Peter Holbrook

“I have painted all over the country; from Maine to the West Coast, from Vancouver Island to Hawaii and Costa Rica, but my work is usually associated with a subset of painters exploring the canyon lands of the Southwest. I continue to work from photographs I shoot principally in the National Parks. Images from Zion, Monument Valley, Bryce and the California coast are represented here. If these icons of the Park System are not immediately recognizable it is because I worked through the most popular views and “vistas” years ago. Now I concentrate more closely on the details in an effort to continually find a fresh point of view. The work is ever-evolving technically as well as visually. If today landscape is the most widely practiced form of Realism it is a testament to the change in consciousness that my generation of painters has wrought.

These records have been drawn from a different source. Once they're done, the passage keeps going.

(** C6. The list-users request always has a page and a per_page
    parameter, 1 and 10 when the pagination does not set them. After
    these come the parameters of the filters: a filter key whose value
    is a non-empty array has one parameter per element of the array, in
    the order of the array, and a key whose value is null or an empty
    array has none. Unless the key is one of the names the request uses
    for itself, these are all the parameters of that name in the
    request. *)
Theorem fetchUsers_query_filters (p : TablePaginationConfig)
    (f : JsObject.t (option (list string))) (s : JsObject.t (option SortOrder)) :
  NoDup (JsObject.keys f) ->
  let q := queryParams p f s in
  URLSearchParams.get "page" q = Some (toString (or_default (current p) 1)) /\
  URLSearchParams.get "per_page" q = Some (toString (or_default (pageSize p) 10)) /\
  (current p = None -> URLSearchParams.get "page" q = Some "1") /\
  (pageSize p = None -> URLSearchParams.get "per_page" q = Some "10") /\
  (exists F,
      q = [("page", toString (or_default (current p) 1));
           ("per_page", toString (or_default (pageSize p) 10))]
          ++ F ++ flat_map sorterPairs s /\
      (forall k vs, (k, Some vs) ∈ f -> vs <> [] ->
                    URLSearchParams.getAll k F = vs) /\
      (forall k, (k, None) ∈ f \/ (k, Some []) ∈ f ->
                 URLSearchParams.getAll k F = [])) /\
  (forall k vs, (k, Some vs) ∈ f -> vs <> [] -> reserved k = false ->
                URLSearchParams.getAll k q = vs) /\
  (forall k, (k, None) ∈ f \/ (k, Some []) ∈ f -> reserved k = false ->
             URLSearchParams.getAll k q = []).
Proof.
  intros Hnd q. subst q.
  split; [apply get_page|]. split; [apply get_per_page|].
  split; [intros Hc; by rewrite get_page, Hc|].
  split; [intros Hs; by rewrite get_per_page, Hs|].
  split; [|split].
  - exists (flat_map filterPairs f). split; [apply queryParams_pairs|]. split.
    + intros k vs Hin _. by rewrite (getAll_filterPairs k (Some vs) f).
    + intros k [Hin|Hin].
      * by rewrite (getAll_filterPairs k None f).
      * by rewrite (getAll_filterPairs k (Some []) f).
  - intros k vs Hin _ Hres. by rewrite (getAll_query p f s k (Some vs)).
  - intros k [Hin|Hin] Hres.
    + by rewrite (getAll_query p f s k None).
    + by rewrite (getAll_query p f s k (Some [])).
Qed.

Lemma fetchUsers_query_filters_witness :
  NoDup (JsObject.keys Samples.some_filters) /\
  URLSearchParams.get "page"
    (queryParams Samples.unset_pagination Samples.some_filters
       [("followers", Some descend)]) = Some "1" /\
  URLSearchParams.getAll "gender"
    (queryParams Samples.unset_pagination Samples.some_filters
       [("followers", Some descend)]) = ["Male"; "Other"] /\
  URLSearchParams.getAll "type"
    (queryParams Samples.unset_pagination Samples.some_filters
       [("followers", Some descend)]) = [].
Proof.
  assert (NoDup (JsObject.keys Samples.some_filters)) as Hnd.
  { apply (bool_decide_unpack _). vm_compute. exact I. }
  split; [exact Hnd|].
  pose proof (fetchUsers_query_filters Samples.unset_pagination
                Samples.some_filters [("followers", Some descend)] Hnd)
    as (_ & _ & Hpage & _ & _ & Harr & Hnull).
  split; [exact (Hpage eq_refl)|]. split.
  - apply Harr; [repeat constructor | discriminate | reflexivity].
  - apply Hnull; [left; repeat constructor | reflexivity].
Defined.

End FilterParameters.

(** ** Sorters of a table change *)

Section Sorters.
Import Leaderboard.

Implicit Types (acc : JsObject.t (option SortOrder)) (k : string).

Lemma has_fresh {V} k (o : JsObject.t V) :
  k ∉ JsObject.keys o -> JsObject.has k o = false.
Proof.
  unfold JsObject.keys, JsObject.has. induction o as [|[k' v'] o IH]; [done|].
  simpl. rewrite not_elem_of_cons. intros [Hne Hk].
  rewrite (IH Hk), orb_false_r. apply String.eqb_neq. congruence.
Qed.

(** Assigning a property the object does not have, under a name that
    is not an array index, adds it after the others. *)
Lemma set_fresh {V} k (v : V) (o : JsObject.t V) :
  k ∉ JsObject.keys o -> JsObject.array_index k = None ->
  JsObject.set k v o = o ++ [(k, v)].
Proof.
  intros Hk Hidx. unfold JsObject.set. by rewrite (has_fresh k o Hk), Hidx.
Qed.

Lemma formatSorter_active acc (s : SorterResult) :
  formatSorter acc s
  = match activeSorter s with
    | Some ko => JsObject.set ko.1 ko.2 acc
    | None => acc
    end.
Proof.
  unfold formatSorter, activeSorter.
  destruct (field s) as [f|], (order s) as [o|]; try done.
  by destruct (field_truthy f).
Qed.

(** The reduction of handleTableChange over sorter results whose keys
    differ from each other and are not array indices keeps one entry
    per sorter result with a field and an order, in their order. *)
Lemma foldl_formatSorter (l : list SorterResult) :
  forall acc,
    NoDup (JsObject.keys acc ++ (omap activeSorter l).*1) ->
    Forall (fun ko => JsObject.array_index ko.1 = None) (omap activeSorter l) ->
    foldl formatSorter acc l = acc ++ omap activeSorter l.
Proof.
  induction l as [|s l IH]; intros acc Hnd Hidx; simpl.
  - by rewrite app_nil_r.
  - rewrite formatSorter_active. simpl in Hnd, Hidx.
    destruct (activeSorter s) as [[k o]|]; simpl in *.
    + apply Forall_cons in Hidx as [Hk Hidx].
      assert (k ∉ JsObject.keys acc) as Hfresh.
      { apply NoDup_app in Hnd as (_ & Hdisj & _).
        intros Hin. apply (Hdisj k Hin). by left. }
      rewrite (set_fresh k o acc Hfresh Hk).
      rewrite IH; [by rewrite <- app_assoc| |done].
      unfold JsObject.keys in *. rewrite fmap_app. simpl.
      rewrite <- app_assoc. exact Hnd.
    + by apply IH.
Qed.

(** *** The columns of this table *)

Lemma columns_dataIndex (lf : list Location) (c : ColumnType) :
  c ∈ columns lf ->
  String.eqb (dataIndex c) "" = false /\ JsObject.array_index (dataIndex c) = None.
Proof.
  unfold columns. rewrite !elem_of_cons, elem_of_nil.
  intros H. repeat (destruct H as [->|H]; [by split|]). done.
Qed.

Lemma columns_key_dataIndex (lf : list Location) (c1 c2 : ColumnType) :
  c1 ∈ columns lf -> c2 ∈ columns lf ->
  dataIndex c1 = dataIndex c2 -> key c1 = key c2.
Proof.
  unfold columns. rewrite !elem_of_cons, !elem_of_nil.
  intros H1 H2.
  repeat (destruct H1 as [->|H1]; [|]); try done;
    repeat (destruct H2 as [->|H2]; [|]); try done; simpl; congruence.
Qed.

(** The sorters-object entry of a reported column. *)
Lemma activeSorter_reported (lf : list Location)
    (reported : list (ColumnType * option SortOrder)) :
  Forall (fun co => co.1 ∈ columns lf) reported ->
  omap activeSorter (map sorterResultOf reported)
  = omap (fun co => (fun o => (dataIndex co.1, Some o)) <$> co.2) reported.
Proof.
  induction 1 as [|[c o] l Hc _ IH]; [done|].
  destruct o as [o|]; simpl; unfold activeSorter at 1; simpl; [|exact IH].
  rewrite (proj1 (columns_dataIndex lf c Hc)). simpl. f_equal. exact IH.
Qed.

Lemma reported_keys_NoDup (lf : list Location)
    (reported : list (ColumnType * option SortOrder)) :
  Forall (fun co => co.1 ∈ columns lf) reported ->
  NoDup (map (fun co => key co.1) reported) ->
  NoDup (omap (fun co : ColumnType * option SortOrder =>
                 (fun o => (dataIndex co.1, Some o)) <$> co.2) reported).*1.
Proof.
  induction 1 as [|[c o] l Hc Hl IH]; intros Hnd; [constructor|].
  simpl in Hnd. apply NoDup_cons in Hnd as [Hk Hnd].
  specialize (IH Hnd). destruct o as [o|]; [|exact IH].
  simpl. apply NoDup_cons. split; [|exact IH].
  intros Hin. apply Hk.
  apply list_elem_of_fmap in Hin as ([d o'] & Hd & Hin). simpl in Hd. subst d.
  apply list_elem_of_omap in Hin as ([c' o''] & Hin' & Heq).
  simpl in Heq. destruct o'' as [o''|]; [|done]. simpl in Heq.
  injection Heq as Hdi _.
  apply list_elem_of_fmap. exists (c', Some o''). split; [|done]. simpl.
  rewrite Forall_forall in Hl.
  apply (columns_key_dataIndex lf c c' Hc); [|done].
  exact (Hl (c', Some o'') Hin').
Qed.

Lemma reported_not_index (lf : list Location)
    (reported : list (ColumnType * option SortOrder)) :
  Forall (fun co => co.1 ∈ columns lf) reported ->
  Forall (fun ko : string * option SortOrder => JsObject.array_index ko.1 = None)
    (omap (fun co : ColumnType * option SortOrder =>
             (fun o => (dataIndex co.1, Some o)) <$> co.2) reported).
Proof.
  induction 1 as [|[c o] l Hc _ IH]; [constructor|].
  destruct o as [o|]; [|exact IH]. simpl. constructor; [|exact IH].
  exact (proj2 (columns_dataIndex lf c Hc)).
Qed.

Lemma sorterPairs_reported (reported : list (ColumnType * option SortOrder)) :
  flat_map sorterPairs
    (omap (fun co : ColumnType * option SortOrder =>
             (fun o => (dataIndex co.1, Some o)) <$> co.2) reported)
  = flat_map (fun co : ColumnType * option SortOrder =>
                match co.2 with
                | Some o => [("sortField", dataIndex co.1);
                             ("sortOrder", SortOrder_str o)]
                | None => []
                end) reported.
Proof.
  induction reported as [|[c [o|]] l IH]; [done|..]; simpl.
  - do 2 f_equal. exact IH.
  - exact IH.
Qed.

End Sorters.

Section TableChange.
Import Leaderboard.

(** C9. A change of the table's filters or sorters sets the current
    page to 1 and keeps the page size (and the total), so the next
    list-users request asks for page 1 with the page size of before. *)
Theorem handleTableChange_resets_page
    (st : State) (p : TablePaginationConfig)
    (newFilters : JsObject.t (option (list string))) (newSorters : SorterArg) :
  let st' := handleTableChange p newFilters newSorters st in
  current (pagination st') = Some 1 /\
  pageSize (pagination st') = pageSize (pagination st) /\
  total (pagination st') = total (pagination st) /\
  URLSearchParams.get "page" (usersRequest st') = Some "1" /\
  URLSearchParams.get "per_page" (usersRequest st')
  = URLSearchParams.get "per_page" (usersRequest st).
Proof.
  simpl. repeat split.
  - unfold usersRequest, fetchUsers. simpl. by rewrite get_page.
  - unfold usersRequest, fetchUsers. simpl. by rewrite !get_per_page.
Qed.

(** C5. After a table change that reports columns of the table, each
    once, with their sort orders, the next list-users request is: page
    1 and the page size, the parameters of the new filters, then one
    sortField and sortOrder pair per reported column whose order is not
    null, in the order the table reported them, the field being the
    column's dataIndex; a column whose order is null has no pair. *)
Theorem handleTableChange_sort_params
    (st : State) (p : TablePaginationConfig)
    (newFilters : JsObject.t (option (list string))) (newSorters : SorterArg)
    (reported : list (ColumnType * option SortOrder)) :
  sortersArray newSorters = map sorterResultOf reported ->
  Forall (fun co => co.1 ∈ columns (locationFilters st)) reported ->
  NoDup (map (fun co => key co.1) reported) ->
  usersRequest (handleTableChange p newFilters newSorters st)
  = [("page", "1");
     ("per_page", toString (or_default (pageSize (pagination st)) 10))]
    ++ flat_map filterPairs newFilters
    ++ flat_map (fun co : ColumnType * option SortOrder =>
                   match co.2 with
                   | Some o => [("sortField", dataIndex co.1);
                                ("sortOrder", SortOrder_str o)]
                   | None => []
                   end) reported.
Proof.
  intros Harr Hcols Hnd.
  unfold usersRequest, fetchUsers, handleTableChange. simpl.
  rewrite queryParams_pairs. simpl current. simpl pageSize.
  unfold formattedSorters. rewrite Harr.
  rewrite foldl_formatSorter.
  - rewrite app_nil_l, (activeSorter_reported _ _ Hcols).
    by rewrite sorterPairs_reported.
  - rewrite app_nil_l, (activeSorter_reported _ _ Hcols).
    by apply (reported_keys_NoDup (locationFilters st)).
  - rewrite (activeSorter_reported _ _ Hcols).
    by apply (reported_not_index (locationFilters st)).
Qed.

Lemma handleTableChange_sort_params_witness :
  Forall (fun co => co.1 ∈ columns (locationFilters initialState))
    Samples.reported_columns /\
  NoDup (map (fun co => key co.1) Samples.reported_columns) /\
  usersRequest
    (handleTableChange initialPagination Samples.some_filters
       (Multiple (map sorterResultOf Samples.reported_columns)) initialState)
  = [("page", "1"); ("per_page", "10");
     ("gender", "Male"); ("gender", "Other");
     ("sortField", "followers"); ("sortOrder", "descend");
     ("sortField", "estimated_earnings"); ("sortOrder", "ascend")].
Proof.
  assert (Forall (fun co => co.1 ∈ columns (locationFilters initialState))
            Samples.reported_columns) as Hcols.
  { repeat constructor. }
  assert (NoDup (map (fun co => key co.1) Samples.reported_columns)) as Hnd.
  { apply (bool_decide_unpack _). vm_compute. exact I. }
  split; [exact Hcols|]. split; [exact Hnd|].
  exact (eq_trans
           (handleTableChange_sort_params initialState initialPagination
              Samples.some_filters
              (Multiple (map sorterResultOf Samples.reported_columns))
              Samples.reported_columns eq_refl Hcols Hnd)
           eq_refl).
Defined.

I have forever admired the great Realists. There is a basic visual magic in the ability of pigments to credibly translate our 3-dimensional world to the flat 2- dimensional world of paper and canvas. A good painting allows us to momentarily enter another’s consciousness, and implies dimensions beyond what we can normally see. Painting is therefore a spiritual exercise, requiring imagination to create credibility. Beyond that, the power of this translation depends on the subject and the particular point of view (physical and psychological) of the painter.
With the intent to share my pleasures, I have concentrated on the things of the world I most enjoy looking at. These usually exhibit forms that are the product of a life force being acted upon by a set of natural laws (gravity, decay, erosion) over their given life span. These are the most beautiful forms I know, and by repeated examination, the most meaningful.”